**Exercise aim:**
Line by line, output the entries below exactly as they appear.

**Exercise material:**

(** [None] leaves a field as it is. *)
Record UserUpdate := {
  upd_Password : option string;
  upd_Annotation : option string;
  upd_DisplayName : option string;
  upd_Email : option string;
  upd_Enabled : option bool;
  upd_IsSuperuser : option bool;
}.

Definition passwordChanged (update : UserUpdate) : bool :=
  match upd_Password update with Some p => negb (String.eqb p "") | None => false end.

Definition applyUserPasswordTx (n : nat) (flt : faults) (fn : string) (d : store_db)
    (username : string) (update : UserUpdate) : result store_db :=
  match upd_Password update with
  | None => Ok d
  | Some p =>
      if String.eqb p "" then Ok d
      else if negb (ValidatePassword p) then Err ErrInvalidInput
      else hash_and_write n flt fn d username p
  end.

Definition applyUserProfileTx (flt : faults) (fn : string) (d : store_db)
    (username : string) (update : UserUpdate) (after : account)
    : result (store_db * account) :=
  match upd_Annotation update, upd_DisplayName update, upd_Email update with
  | None, None, None => Ok (d, after)
  | annotation, displayName, email =>
      let annotation := default (Annotation after) annotation in
      let displayName := default (DisplayName after) displayName in
      let email := default (Email after) email in
      let! _ := try flt fn 30 tt in
      Ok (update_accounts d (named username) (set_profile annotation displayName email),
          set_profile annotation displayName email after)
  end.

Definition applyUserFlagsTx (flt : faults) (fn : string) (d : store_db)
    (username : string) (update : UserUpdate) (after : account)
    : result (store_db * account) :=
  let! (d, after) :=
    match upd_Enabled update with
    | None => Ok (d, after)
    | Some b =>
        let! _ := try flt fn 31 tt in
        Ok (update_accounts d (named username) (set_enabled b), set_enabled b after)
    end in
  match upd_IsSuperuser update with
  | None => Ok (d, after)
  | Some b =>
      let! _ := try flt fn 32 tt in
      Ok (update_accounts d (named username) (set_superuser b), set_superuser b after)
  end.

Definition applyUserUpdatesTx (n : nat) (flt : faults) (fn : string) (d : store_db)
    (username : string) (update : UserUpdate) (after : account)
    : result (store_db * account) :=
  let! d := applyUserPasswordTx n flt fn d username update in
  let! (d, after) := applyUserProfileTx flt fn d username update after in
  applyUserFlagsTx flt fn d username update after.

Definition updateUserAtomic (n : nat) (flt : faults) (d : store_db) (username : string)
    (update : UserUpdate) (callerIsSuperuser : bool) : store_db * result unit :=
  let fn := "updateUserAtomic" in
  transaction flt fn "user.update" (user_target flt fn d username) d
    (let! before := userSnapshotTx flt fn 1 d username in
     let! _ := guardSuperuserTargetTx before callerIsSuperuser in
     let! (d, after) := applyUserUpdatesTx n flt fn d username update before in
     let! _ := guardLastSuperuserTx flt fn d before after false in
     Ok (d, [acc_id before], tt)).

(** The two columns [updateUserField] may name. *)
Inductive user_column := display_name | email.

Definition updateUserField (flt : faults) (d : store_db) (username : string)
    (column : user_column) (value : string) : store_db * result unit :=
  let fn := "updateUserField" in
  transaction flt fn "user.update" (user_target flt fn d username) d
    (let! before := userSnapshotTx flt fn 1 d username in
     let! _ := try flt fn 2 tt in
     let set a := match column with
                  | display_name => set_profile (Annotation a) value (Email a) a
                  | email => set_profile (Annotation a) (DisplayName a) value a
                  end in
     Ok (update_accounts d (named username) set, [acc_id before], tt)).

Definition setUserEnabled (flt : faults) (d : store_db) (username : string)
    (enabled : bool) : store_db * result unit :=
  let fn := "setUserEnabled" in
  let action := if enabled then "user.enable" else "user.disable" in
  transaction flt fn action (user_target flt fn d username) d
    (let! before := userSnapshotTx flt fn 1 d username in
     let! _ := try flt fn 2 tt in
     let set a := if enabled then set_attempts 0 (set_enabled true a)
                  else set_enabled false a in
     let d := update_accounts d (with_id (acc_id before)) set in
     let! _ := guardLastSuperuserTx flt fn d before (set_enabled enabled before) false in
     Ok (d, [acc_id before], tt)).

Definition setUserSuperuser (flt : faults) (d : store_db) (username : string)
    (isSuperuser : bool) : store_db * result unit :=
  let fn := "setUserSuperuser" in
  let action := if isSuperuser then "user.set_superuser" else "user.unset_superuser" in
  transaction flt fn action (user_target flt fn d username) d
    (let! before := userSnapshotTx flt fn 1 d username in
     let! _ := try flt fn 2 tt in
     let d := update_accounts d (with_id (acc_id before)) (set_superuser isSuperuser) in
     let! _ := guardLastSuperuserTx flt fn d before (set_superuser isSuperuser before) false in
     Ok (d, [acc_id before], tt)).

Definition ResetFailedAttempts (flt : faults) (d : store_db) (username : string)
    : store_db * result unit :=
  match try flt "ResetFailedAttempts" 0 tt with
  | Ok _ => (update_accounts d (named username) (set_attempts 0), Ok tt)
  | Err e => (d, Err e)
  end.
End Users.

(** ** Deletion of a user *)

Definition owned_by (id : Z) (k : token_row) : bool := OwnerID (tok_row k) =? id.
Definition token_id (k : token_row) : Z := stored_token_id (tok_row k).

(** Every row of the scope tables of the tokens [ids]. *)
Definition drop_scopes (t : tables) (ids : list Z) : tables :=
  {| users := users t; user_group_rows := user_group_rows t; tokens := tokens t;
     group_memberships := group_memberships t;
     mcp_privilege_identifiers := mcp_privilege_identifiers t;
     group_mcp_privileges := group_mcp_privileges t;
     connection_privileges := connection_privileges t;
     group_admin_permissions := group_admin_permissions t;
     token_connection_scope :=
       List.filter (fun r => negb (bool_decide (tcs_token r ∈ ids))) (token_connection_scope t);
     token_mcp_scope :=
       List.filter (fun r => negb (bool_decide (tms_token r ∈ ids))) (token_mcp_scope t);
     token_admin_scope :=
       List.filter (fun r => negb (bool_decide (tas_token r ∈ ids))) (token_admin_scope t);
     audit_events := audit_events t |}.

Definition drop_member (t : tables) (id : Z) : tables :=
  {| users := users t; user_group_rows := user_group_rows t; tokens := tokens t;
     group_memberships :=
       List.filter (fun m => negb (bool_decide (MemberUserID m = Some id)))
         (group_memberships t);
     mcp_privilege_identifiers := mcp_privilege_identifiers t;
     group_mcp_privileges := group_mcp_privileges t;
     connection_privileges := connection_privileges t;
     group_admin_permissions := group_admin_permissions t;
     token_connection_scope := token_connection_scope t;
     token_mcp_scope := token_mcp_scope t;
     token_admin_scope := token_admin_scope t;
     audit_events := audit_events t |}.

Definition drop_connection_sessions (d : store_db) (hashes : list string) : store_db :=
  set_connection_sessions d
    (List.filter (fun c => negb (bool_decide (cs_token c ∈ hashes))) (connection_sessions d)).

**Exercise answer:**
(** [None] leaves a field as it is. *)
Record UserUpdate := {
  upd_Password : option string;
  upd_Annotation : option string;
  upd_DisplayName : option string;
  upd_Email : option string;
  upd_Enabled : option bool;
  upd_IsSuperuser : option bool;
}.

Definition passwordChanged (update : UserUpdate) : bool :=
  match upd_Password update with Some p => negb (String.eqb p "") | None => false end.

Definition applyUserPasswordTx (n : nat) (flt : faults) (fn : string) (d : store_db)
    (username : string) (update : UserUpdate) : result store_db :=
  match upd_Password update with
  | None => Ok d
  | Some p =>
      if String.eqb p "" then Ok d
      else if negb (ValidatePassword p) then Err ErrInvalidInput
      else hash_and_write n flt fn d username p
  end.

Definition applyUserProfileTx (flt : faults) (fn : string) (d : store_db)
    (username : string) (update : UserUpdate) (after : account)
    : result (store_db * account) :=
  match upd_Annotation update, upd_DisplayName update, upd_Email update with
  | None, None, None => Ok (d, after)
  | annotation, displayName, email =>
      let annotation := default (Annotation after) annotation in
      let displayName := default (DisplayName after) displayName in
      let email := default (Email after) email in
      let! _ := try flt fn 30 tt in
      Ok (update_accounts d (named username) (set_profile annotation displayName email),
          set_profile annotation displayName email after)
  end.

Definition applyUserFlagsTx (flt : faults) (fn : string) (d : store_db)
    (username : string) (update : UserUpdate) (after : account)
    : result (store_db * account) :=
  let! (d, after) :=
    match upd_Enabled update with
    | None => Ok (d, after)
    | Some b =>
        let! _ := try flt fn 31 tt in
        Ok (update_accounts d (named username) (set_enabled b), set_enabled b after)
    end in
  match upd_IsSuperuser update with
  | None => Ok (d, after)
  | Some b =>
      let! _ := try flt fn 32 tt in
      Ok (update_accounts d (named username) (set_superuser b), set_superuser b after)
  end.

Definition applyUserUpdatesTx (n : nat) (flt : faults) (fn : string) (d : store_db)
    (username : string) (update : UserUpdate) (after : account)
    : result (store_db * account) :=
  let! d := applyUserPasswordTx n flt fn d username update in
  let! (d, after) := applyUserProfileTx flt fn d username update after in
  applyUserFlagsTx flt fn d username update after.

Definition updateUserAtomic (n : nat) (flt : faults) (d : store_db) (username : string)
    (update : UserUpdate) (callerIsSuperuser : bool) : store_db * result unit :=
  let fn := "updateUserAtomic" in
  transaction flt fn "user.update" (user_target flt fn d username) d
    (let! before := userSnapshotTx flt fn 1 d username in
     let! _ := guardSuperuserTargetTx before callerIsSuperuser in
     let! (d, after) := applyUserUpdatesTx n flt fn d username update before in
     let! _ := guardLastSuperuserTx flt fn d before after false in
     Ok (d, [acc_id before], tt)).

(** The two columns [updateUserField] may name. *)
Inductive user_column := display_name | email.

Definition updateUserField (flt : faults) (d : store_db) (username : string)
    (column : user_column) (value : string) : store_db * result unit :=
  let fn := "updateUserField" in
  transaction flt fn "user.update" (user_target flt fn d username) d
    (let! before := userSnapshotTx flt fn 1 d username in
     let! _ := try flt fn 2 tt in
     let set a := match column with
                  | display_name => set_profile (Annotation a) value (Email a) a
                  | email => set_profile (Annotation a) (DisplayName a) value a
                  end in
     Ok (update_accounts d (named username) set, [acc_id before], tt)).

Definition setUserEnabled (flt : faults) (d : store_db) (username : string)
    (enabled : bool) : store_db * result unit :=
  let fn := "setUserEnabled" in
  let action := if enabled then "user.enable" else "user.disable" in
  transaction flt fn action (user_target flt fn d username) d
    (let! before := userSnapshotTx flt fn 1 d username in
     let! _ := try flt fn 2 tt in
     let set a := if enabled then set_attempts 0 (set_enabled true a)
                  else set_enabled false a in
     let d := update_accounts d (with_id (acc_id before)) set in
     let! _ := guardLastSuperuserTx flt fn d before (set_enabled enabled before) false in
     Ok (d, [acc_id before], tt)).

Definition setUserSuperuser (flt : faults) (d : store_db) (username : string)
    (isSuperuser : bool) : store_db * result unit :=
  let fn := "setUserSuperuser" in
  let action := if isSuperuser then "user.set_superuser" else "user.unset_superuser" in
  transaction flt fn action (user_target flt fn d username) d
    (let! before := userSnapshotTx flt fn 1 d username in
     let! _ := try flt fn 2 tt in
     let d := update_accounts d (with_id (acc_id before)) (set_superuser isSuperuser) in
     let! _ := guardLastSuperuserTx flt fn d before (set_superuser isSuperuser before) false in
     Ok (d, [acc_id before], tt)).

Definition ResetFailedAttempts (flt : faults) (d : store_db) (username : string)
    : store_db * result unit :=
  match try flt "ResetFailedAttempts" 0 tt with
  | Ok _ => (update_accounts d (named username) (set_attempts 0), Ok tt)
  | Err e => (d, Err e)
  end.
End Users.

(** ** Deletion of a user *)

Definition owned_by (id : Z) (k : token_row) : bool := OwnerID (tok_row k) =? id.
Definition token_id (k : token_row) : Z := stored_token_id (tok_row k).

(** Every row of the scope tables of the tokens [ids]. *)
Definition drop_scopes (t : tables) (ids : list Z) : tables :=
  {| users := users t; user_group_rows := user_group_rows t; tokens := tokens t;
     group_memberships := group_memberships t;
     mcp_privilege_identifiers := mcp_privilege_identifiers t;
     group_mcp_privileges := group_mcp_privileges t;
     connection_privileges := connection_privileges t;
     group_admin_permissions := group_admin_permissions t;
     token_connection_scope :=
       List.filter (fun r => negb (bool_decide (tcs_token r ∈ ids))) (token_connection_scope t);
     token_mcp_scope :=
       List.filter (fun r => negb (bool_decide (tms_token r ∈ ids))) (token_mcp_scope t);
     token_admin_scope :=
       List.filter (fun r => negb (bool_decide (tas_token r ∈ ids))) (token_admin_scope t);
     audit_events := audit_events t |}.

Definition drop_member (t : tables) (id : Z) : tables :=
  {| users := users t; user_group_rows := user_group_rows t; tokens := tokens t;
     group_memberships :=
       List.filter (fun m => negb (bool_decide (MemberUserID m = Some id)))
         (group_memberships t);
     mcp_privilege_identifiers := mcp_privilege_identifiers t;
     group_mcp_privileges := group_mcp_privileges t;
     connection_privileges := connection_privileges t;
     group_admin_permissions := group_admin_permissions t;
     token_connection_scope := token_connection_scope t;
     token_mcp_scope := token_mcp_scope t;
     token_admin_scope := token_admin_scope t;
     audit_events := audit_events t |}.

Definition drop_connection_sessions (d : store_db) (hashes : list string) : store_db :=
  set_connection_sessions d
    (List.filter (fun c => negb (bool_decide (cs_token c ∈ hashes))) (connection_sessions d)).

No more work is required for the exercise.